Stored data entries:
-.-.-

(* ===== verification/BodyValidation.v ===== *)
(** * Block bodies in isolation

    [consensus/src/pipeline/body_processor/body_validation_in_isolation.rs], with the
    block and header data, the block-level errors and the mass limits it uses.  The
    theorem gives the rules as one statement; what it implies about a block, that its
    transactions are independent of each other, is what the virtual processor relies
    on. *)

From S2P Require Import Prelude Transaction NotePool PoolHashing PoolValidate Params TxHashing TxBinding Merkle Mass Coinbase FinalityAnchor AnchorState Covenants TxValidation.

(** ** Headers and blocks *)
Record Header := mk_header {
  header_hash : Hash;
  header_version : Z;
  parents_by_level : list (list Hash);
  hash_merkle_root : Hash;
  accepted_id_merkle_root : Hash;
  utxo_commitment : Hash;
  pool_commitment : Hash;
  timestamp : Z;
  bits : Z;
  nonce : Z;
  header_daa_score : Z;
  header_blue_work : Z;
  header_blue_score : Z;
  pruning_point : Hash }.
Record Block := mk_block { header : Header; transactions : list Transaction }.

Inductive RuleError (TxScriptError : Type) :=
  | WrongBlockVersion (got expected : Z)
  | TimeTooFarIntoTheFuture (got limit : Z)
  | NoParents
  | TooManyParents (got limit : nat)
  | OriginParent
  | InvalidParentsRelation (a b : Hash)
  | InvalidParent (p : Hash)
  | MissingParents (ps : list Hash)
  | PruningViolation (p : Hash)
  | UnexpectedHeaderDaaScore (expected got : Z)
  | UnexpectedHeaderBlueScore (expected got : Z)
  | UnexpectedHeaderBlueWork (expected got : Z)
  | UnexpectedDifficulty (h : Hash) (got expected : Z)
  | TimeTooOld (got expected : Z)
  | KnownInvalid
  | MergeSetTooBig (got limit : Z)
  | ViolatingBoundedMergeDepth
  | BadMerkleRoot (indicated calculated : Hash)
  | NoTransactions
  | FirstTxNotCoinbase
  | MultipleCoinbases (i : nat)
  | BadCoinbasePayload (e : CoinbaseError)
  | BadCoinbasePayloadBlueScore (got expected : Z)
  | TxInIsolationValidationFailed (i : TransactionId) (e : TxRuleError TxScriptError)
  | ExceedsComputeMassLimit (got limit : Z)
  | ExceedsTransientMassLimit (got limit : Z)
  | ExceedsStorageMassLimit (got limit : Z)
  | ExceedsLanesPerBlockLimit (got limit : nat)
  | ExceedsGasPerLaneLimit (lane : SubnetworkId) (got limit : Z)
  | DoubleSpendInSameBlock (op : TransactionOutpoint)
  | DoubleSerialSpendInSameBlock (sn : Hash)
  | ChainedTransaction (op : TransactionOutpoint)
  | TxInContextFailed (i : TransactionId) (e : TxRuleError TxScriptError)
  | WrongSubsidy (expected got : Z)
  | DuplicateTransactions (i : TransactionId)
  | InvalidPoW
  | WrongHeaderPruningPoint (expected got : Hash)
  | WrongSelectedParentOrder (h selected first : Hash)
  | UnexpectedIndirectParents (expected got : list (list Hash))
  | BadUTXOCommitment (h indicated calculated : Hash)
  | BadPoolCommitment (h indicated calculated : Hash)
  | BadAcceptedIDMerkleRoot (h indicated calculated : Hash)
  | BadCoinbaseTransaction
  | InvalidTransactionsInUtxoContext (invalid total : nat)
  | InvalidTransactionsInNewBlock (m : list (TransactionId * TxRuleError TxScriptError))
  | InsufficientDaaWindowSize (n : nat)
  | PrunedBlock.
Arguments WrongBlockVersion {_} _ _.
Arguments TimeTooFarIntoTheFuture {_} _ _.
Arguments NoParents {_}.
Arguments TooManyParents {_} _ _.
Arguments OriginParent {_}.
Arguments InvalidParentsRelation {_} _ _.
Arguments InvalidParent {_} _.
Arguments MissingParents {_} _.
Arguments PruningViolation {_} _.
Arguments UnexpectedHeaderDaaScore {_} _ _.
Arguments UnexpectedHeaderBlueScore {_} _ _.
Arguments UnexpectedHeaderBlueWork {_} _ _.
Arguments UnexpectedDifficulty {_} _ _ _.
Arguments TimeTooOld {_} _ _.
Arguments KnownInvalid {_}.
Arguments MergeSetTooBig {_} _ _.
Arguments ViolatingBoundedMergeDepth {_}.
Arguments BadMerkleRoot {_} _ _.
Arguments NoTransactions {_}.
Arguments FirstTxNotCoinbase {_}.
Arguments MultipleCoinbases {_} _.
Arguments BadCoinbasePayload {_} _.
Arguments BadCoinbasePayloadBlueScore {_} _ _.
Arguments TxInIsolationValidationFailed {_} _ _.
Arguments ExceedsComputeMassLimit {_} _ _.
Arguments ExceedsTransientMassLimit {_} _ _.
Arguments ExceedsStorageMassLimit {_} _ _.
Arguments ExceedsLanesPerBlockLimit {_} _ _.
Arguments ExceedsGasPerLaneLimit {_} _ _ _.
Arguments DoubleSpendInSameBlock {_} _.
Arguments DoubleSerialSpendInSameBlock {_} _.
Arguments ChainedTransaction {_} _.
Arguments TxInContextFailed {_} _ _.
Arguments WrongSubsidy {_} _ _.
Arguments DuplicateTransactions {_} _.
Arguments InvalidPoW {_}.
Arguments WrongHeaderPruningPoint {_} _ _.
Arguments WrongSelectedParentOrder {_} _ _ _.
Arguments UnexpectedIndirectParents {_} _ _.
Arguments BadUTXOCommitment {_} _ _ _.
Arguments BadPoolCommitment {_} _ _ _.
Arguments BadAcceptedIDMerkleRoot {_} _ _ _.
Arguments BadCoinbaseTransaction {_}.
Arguments InvalidTransactionsInUtxoContext {_} _ _.
Arguments InvalidTransactionsInNewBlock {_} _.
Arguments InsufficientDaaWindowSize {_} _.
Arguments PrunedBlock {_}.
(* ===== verification/VirtualTheorems.v ===== *)
(** * The state of a block: theorems

    What [VirtualState] computes, for every schedule of the parallel iterations: the
    transactions it accepts are applied one after the other to the UTXO set and to the
    pool, the multiset hash commits to the resulting set, no value appears, and none of
    the unwraps fails.  A history of accepted transaction ids replaces the informal
    argument that no transaction is accepted twice. *)

From S2P Require Import Prelude Transaction Dag NotePool PoolDiff PoolHashing Smt PoolCommitment PoolValidate PoolTheorems UtxoAlgebra Params TxHashing Uint U3072 MuHash Merkle Mass Coinbase FinalityAnchor AnchorState Covenants TxValidation BodyValidation VirtualState.

#[local] Opaque pool_root tree_of_entries.

(** ** Parallel iteration *)

(** A reduction whose operation combines values that stand for lists returns a value for
    the whole list, whatever the splits. *)
Lemma par_reduce_rule {E A X : Type} (R : list X → A → Prop) (op : A → A → outcome E A) identity :
  R [] identity →
  (∀ l1 l2 a b, R l1 a → R l2 b → ∃ c, op a b = Ok c ∧ R (l1 ++ l2) c) →
  ∀ s xs items, Forall2 (λ x a, R [x] a) xs items →
  ∃ c, par_reduce s op identity items = Ok c ∧ R xs c.
Proof.
  intros Hid Hop s. induction s as [|n s1 IH1 s2 IH2]; intros xs items Hf; cbn [par_reduce].
  - assert (Hgen : ∀ pre a, R pre a → ∃ c, try_fold op a items = Ok c ∧ R (pre ++ xs) c).
    { induction Hf as [|x b xs items Hx _ IH]; intros pre a Ha; cbn [try_fold].
      - exists a. by rewrite app_nil_r.
      - destruct (Hop _ _ _ _ Ha Hx) as (c & -> & Hc). cbn [mbind outcome_bind].
        destruct (IH _ _ Hc) as (c' & Hc' & HR). exists c'. by rewrite <- app_assoc in HR. }
    apply (Hgen [] identity Hid).
  - destruct (IH1 (take n xs) (take n items)) as (a & -> & Ha); [by apply Forall2_take|].
    destruct (IH2 (drop n xs) (drop n items)) as (b & -> & Hb); [by apply Forall2_drop|].
    cbn [mbind outcome_bind]. destruct (Hop _ _ _ _ Ha Hb) as (c & -> & Hc). exists c. by rewrite take_drop in Hc.
Qed.

Definition oks {F A B : Type} (f : A → outcome F B) (l : list A) : list B :=
  omap (λ a, match f a with Ok b => Some b | _ => None end) l.

Lemma filter_ok_total {E F A B : Type} (f : A → outcome F B) l :
  Forall (λ a, not_panic (f a)) l → filter_ok (E := E) f l = Ok (oks f l).
Proof.
  induction 1 as [|a l Ha _ IH]; [done|]. cbn [filter_ok]. unfold oks in *. cbn [omap list_omap].
  destruct (f a); [by rewrite IH|done|done].
Qed.

Lemma elem_of_oks {F A B : Type} (f : A → outcome F B) l b : b ∈ oks f l ↔ ∃ a, a ∈ l ∧ f a = Ok b.
Proof.
  unfold oks. rewrite list_elem_of_omap. split; intros (a & Ha & Hb); exists a; (split; [done|]); by destruct (f a); simplify_eq.
Qed.

Lemma imap_pair_from {A} n (l : list A) : imap (λ i a, ((n + i)%nat, a)) l = zip (seq n (length l)) l.
Proof.
  revert n. induction l as [|a l IH]; intros n; [done|]. cbn [imap length seq zip zip_with].
  rewrite Nat.add_0_r. f_equal. rewrite <- (IH (S n)). apply imap_ext. intros i x _. simpl. f_equal. lia.
Qed.
Lemma indexed_snd txs : (indexed_transactions txs).*2 = drop 1 txs.
Proof.
  unfold indexed_transactions. rewrite fmap_drop. f_equal. rewrite (imap_pair_from 0).
  rewrite snd_zip; [done|]. by rewrite length_seq.
Qed.

(** ** The multiset hash of a list of transactions *)
Section hashing.
Context `{MuHashers} `{ModInverse}.
Hypothesis element_ok : ∀ data, byte_array 384 (element_bytes data).

Definition spent_all (l : list PopulatedTransaction) : Z := list_prod (spent_prod <$> l).
Definition created_all (l : list PopulatedTransaction) (daa : Z) : Z :=
  list_prod ((λ ptx, created_prod (pop_tx ptx) daa) <$> l).

Lemma spent_all_elements l : element_product (spent_all l).
Proof.
  unfold spent_all, list_prod. induction l as [|ptx l IH]; cbn [fmap list_fmap foldr]; [apply element_product_one|].
  apply element_product_mul; [apply spent_element_product|done].
Qed.
Definition calculate_virtual_state (virtual_stores : VirtualStores) (virtual_parents : list Hash)
    (virtual_ghostdag_data : GhostdagData) (selected_parent_multiset : MuHash) (accumulated_diff : UtxoDiff)
    (accumulated_pool_diff : PoolDiff)
    : outcome (RuleError TxScriptError) (VirtualStateData * PoolDiff * (UtxoDiff * PoolDiff)) :=
  let selected_parent_utxo_view := UtxoAlgebra.compose (utxo_set virtual_stores) accumulated_diff in
  let selected_parent_pool_view := PoolDiff.compose (pool_state virtual_stores) accumulated_pool_diff in
  w ← virtual_window virtual_ghostdag_data;
  ctx ← calculate_utxo_state self seq_commit_accessor selected_parent_utxo_view selected_parent_pool_view (vw_daa_score w)
          (schedules virtual_ghostdag_data) (new_context virtual_ghostdag_data selected_parent_multiset);
  accumulated_diff ← unwrap_result (UtxoAlgebra.with_diff_in_place accumulated_diff (mergeset_diff ctx));
  accumulated_pool_diff ← unwrap_result (PoolDiff.with_diff_in_place accumulated_pool_diff (mergeset_pool_diff ctx));
  let accepted_id_digests := [compute_seq_commit ctx virtual_ghostdag_data (vw_daa_score w)] in
  Ok (mk_virtual_state virtual_parents virtual_ghostdag_data (vw_daa_score w) (vw_bits w) (vw_past_median_time w)
        (multiset_hash ctx) (mergeset_diff ctx) accepted_id_digests (mergeset_rewards ctx) (vw_non_daa w),
      mergeset_pool_diff ctx, (accumulated_diff, accumulated_pool_diff)).

(** What one resolve reads and writes. *)
Record ProcessorState := mk_processor {
  ps_chain : ChainStores;
  ps_virtual : VirtualStores;
  ps_selected_chain : DbSelectedChainStore;
  ps_anchors : AnchorStore }.

Definition commit_virtual_state {E : Type} (st : ProcessorState) (new_virtual_state : VirtualStateData) (new_pool_diff : PoolDiff)
    (accumulated_diff : UtxoDiff) (accumulated_pool_diff : PoolDiff) (chain_path : ChainPath)
    (anchor_updates : option AnchorStateUpdates) : outcome E ProcessorState :=
  let v := ps_virtual st in
  smt ← unwrap_result (apply_diff_batch (E := unit) (pool_smt v) accumulated_pool_diff);
  selected_chain ← apply_changes (ps_selected_chain st) chain_path;
  Ok (mk_processor (ps_chain st)
        (mk_virtual_stores new_virtual_state (write_diff_batch (utxo_set v) accumulated_diff)
           (store_apply (pool_state v) accumulated_pool_diff) smt.1 new_pool_diff)
        selected_chain (commit_anchor_updates (ps_anchors st) anchor_updates)).

(** The node as the anchor code sees it. *)
Definition anchor_view (c : ChainStores) : ChainView :=
  mk_chain_view (λ b, header_daa_score <$> block_headers env !! b) chain_ancestor_of
    (λ b, acceptance_data_store c !! b) (λ b, block_transactions_store self !! b) (body_tips_store env).
(* ===== verification/ReorgTheorems.v ===== *)
(** * Reorganisations: the theorems

    The state of a chain block is a function of the block: the diffs stored along its
    chain lead to it from the base (the pruning point), whatever reorganisations went
    before.  [calculate_utxo_state_relatively] moves the two diffs of virtual from the state
    of one chain block to that of another, verifying what was not verified yet; the sink
    search terminates with a valid block that the anchor and the finality point allow; and
    resolving virtual leaves the UTXO set, the pool, its commitment and the chain index at
    the state of the new virtual. *)

From S2P Require Import Prelude Transaction Dag Ghostdag NotePool PoolDiff PoolHashing Smt PoolCommitment PoolValidate UtxoAlgebra Params TxHashing Uint U3072 MuHash Merkle Mass Coinbase FinalityAnchor AnchorState Covenants TxValidation BodyValidation ChainWalk VirtualState VirtualTheorems VirtualProcessor.

Lemma write_many_inv {K A : Type} `{Countable K} (m : gmap K A) kvs k v :
  write_many m kvs !! k = Some v → (k, v) ∈ kvs ∨ m !! k = Some v.
Proof.
  unfold write_many. revert m. induction kvs as [|[x w] kvs IH]; intros m; cbn [foldl fst snd]; [by right|].
  intros [Hin|Hm]%IH; [left; by right|]. apply lookup_insert_Some in Hm as [[<- <-]|[_ Hm]]; [left; by left|by right].
Qed.

(** ** Where the entries of a state come from *)
Section issuance.
Context `{ScriptEngine} `{TxHashers} `{PayloadDecoder} `{NotePoolHashers} `{SchnorrOracle}.
Context `{MuHashers} `{ModInverse} `{SmtHasher} `{AnchorDecoder} `{AnchorHashers} `{MerkleHasher}.
Context (self : VirtualStateProcessor) (bp : BlockBodyProcessor) (masses : Transaction → NonContextualMasses).
Context (Hst : store_wf self bp masses).
(** The base: the ids accepted up to it, and its state. *)
Context (A0 : gset TransactionId) (s0 : UtxoCollection) (p0 : PoolCollection) (Hbase : history self A0 s0 p0).

(** The notes a transaction issues. *)
Definition issue (tx : Transaction) : PoolCollection :=
  match op_of tx with Some op => collect (produces tx) (created_entries op) | None => ∅ end.
Definition utxo_issued (op : TransactionOutpoint) (e : UtxoEntry) : Prop :=
  s0 !! op = Some e ∨
  ∃ tx j o, stored self tx ∧ (id tx ∉ A0) ∧ outputs tx !! j = Some o ∧ op = created_outpoint (id tx) j ∧
    e = created_entry o (block_daa_score e) (is_coinbase tx).
Definition note_issued (sn : Hash) (e : PoolEntry) : Prop :=
  p0 !! sn = Some e ∨ ∃ tx, stored self tx ∧ (id tx ∉ A0) ∧ issue tx !! sn = Some e.
Definition issued (s : UtxoCollection) (p : PoolCollection) : Prop := map_Forall utxo_issued s ∧ map_Forall note_issued p.

Lemma outputs_bound tx : stored self tx → Z.of_nat (length (outputs tx)) ≤ 2 ^ 32.
Proof.
  intros Htx. destruct (stored_isolation self bp masses Hst tx Htx) as (pov & Hiso). destruct (is_coinbase tx) eqn:Hcb.
  - destruct (iv_coinbase _ _ _ Hiso Hcb) as (_ & _ & Hlen & _). pose proof (sw_k self bp masses Hst). lia.
  - pose proof (iv_outputs_count _ _ _ Hiso Hcb). pose proof (vw_outputs _ (sw_wf self bp masses Hst)). lia.
Qed.
Lemma issue_produces tx sn : is_Some (issue tx !! sn) → sn ∈ produces tx.
Proof.
  unfold issue. intros [e He]. destruct (decide (sn ∈ produces tx)) as [|Hn]; [done|].
  destruct (op_of tx); [by rewrite (collect_None _ _ _ Hn) in He|by rewrite lookup_empty in He].
Qed.
Lemma same_id_same_issue tx1 tx2 : stored self tx1 → stored self tx2 → id tx1 = id tx2 →
  outputs tx1 = outputs tx2 ∧ is_coinbase tx1 = is_coinbase tx2 ∧ issue tx1 = issue tx2.
Proof.
  intros Hx1 Hx2 Hid. destruct (sw_ids self bp masses Hst tx1 tx2 Hx1 Hx2 Hid) as (_ & Ho & Hs & Hp). split; [done|].
  split; [unfold is_coinbase; by rewrite Hs|]. unfold issue, produces, op_of. by rewrite Hs, Hp, Hid.
Qed.

(** An outpoint and a score determine the entry; a serial determines the note. *)
Lemma utxo_issued_unique op e1 e2 :
  utxo_issued op e1 → utxo_issued op e2 → block_daa_score e1 = block_daa_score e2 → e1 = e2.
Proof.
  assert (Hmix : ∀ e e', s0 !! op = Some e → (∃ tx j o, stored self tx ∧ (id tx ∉ A0) ∧ outputs tx !! j = Some o ∧
    op = created_outpoint (id tx) j ∧ e' = created_entry o (block_daa_score e') (is_coinbase tx)) → False).
  { intros e e' Hs (tx & j & o & _ & Hn & _ & -> & _). apply Hn. apply (hi_utxo _ _ _ _ Hbase (created_outpoint (id tx) j)). by eexists. }
  intros [Hx1|Hx1] [Hx2|Hx2] Hsc; [congruence|by destruct (Hmix _ _ Hx1 Hx2)|by destruct (Hmix _ _ Hx2 Hx1)|].
  destruct Hx1 as (t1 & j1 & o1 & Hs1 & _ & Ho1 & -> & He1), Hx2 as (t2 & j2 & o2 & Hs2 & _ & Ho2 & Heq & He2).
  injection Heq as Hid Hj. destruct (same_id_same_issue t1 t2 Hs1 Hs2 Hid) as (Hout & Hcb & _).
  pose proof (outputs_bound t1 Hs1). pose proof (outputs_bound t2 Hs2).
  pose proof (lookup_lt_Some _ _ _ Ho1). pose proof (lookup_lt_Some _ _ _ Ho2).
  rewrite !Z.mod_small in Hj by lia. assert (j1 = j2) as -> by lia. rewrite He1, He2, Hsc, Hcb. congruence.
Qed.
Lemma note_issued_unique sn e1 e2 : note_issued sn e1 → note_issued sn e2 → e1 = e2.
Proof.
  assert (Hmix : ∀ e e', p0 !! sn = Some e → (∃ tx, stored self tx ∧ (id tx ∉ A0) ∧ issue tx !! sn = Some e') → False).
  { intros e e' Hs (tx & Htx & Hn & Hi). apply Hn, (hi_pool _ _ _ _ Hbase sn tx); [done| |by eexists]. apply issue_produces. by eexists. }
  intros [Hx1|Hx1] [Hx2|Hx2]; [congruence|by destruct (Hmix _ _ Hx1 Hx2)|by destruct (Hmix _ _ Hx2 Hx1)|].
  destruct Hx1 as (t1 & Hs1 & _ & Hi1), Hx2 as (t2 & Hs2 & _ & Hi2).
  assert (Hid : id t1 = id t2) by (apply (sw_serials self bp masses Hst t1 t2 sn); [done|done|apply issue_produces; by eexists..]).
  destruct (same_id_same_issue t1 t2 Hs1 Hs2 Hid) as (_ & _ & Heq). congruence.
Qed.
(* ===== verification/_CoqProject ===== *)
-Q . S2P
Prelude.v
Codec.v
Types.v
LooseCommit.v
Fragment.v
Traversal.v
Sedimentree.v
CommitDag.v
Minimize.v
Minimized.v
Fingerprints.v
Topsort.v
CommitStore.v
FragmentStore.v
Signed.v
Reader.v
Message.v
NonceCache.v
HandshakeWire.v
Authenticated.v
Handshake.v
Tasks.v
ShardedMap.v
BoundedShardedMap.v
Storage.v
MemoryStorage.v
Multiplexer.v
Node.v
Ingest.v
IngestSpec.v
IngestPool.v
Peers.v
PeersSpec.v
SyncHandler.v
ResponderSpec.v
SyncHandlerSpec.v
Registry.v
RegistrySpec.v
Engine.v
EngineSpec.v
SyncSpec.v
Listener.v
NodePool.v
Teardown.v
TwoNodes.v
EphemeralWire.v
EphemeralNonceCache.v
Ownership.v
EphemeralHandler.v
EphemeralSpec.v
EphemeralReplay.v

-.-.-

[The problem] Could you reproduce, exactly as written, the lines running from the one with "PeersSpec.v" to the end of the entries above?

[Final answer]
PeersSpec.v
SyncHandler.v
ResponderSpec.v
SyncHandlerSpec.v
Registry.v
RegistrySpec.v
Engine.v
EngineSpec.v
SyncSpec.v
Listener.v
NodePool.v
Teardown.v
TwoNodes.v
EphemeralWire.v
EphemeralNonceCache.v
Ownership.v
EphemeralHandler.v
EphemeralSpec.v
EphemeralReplay.v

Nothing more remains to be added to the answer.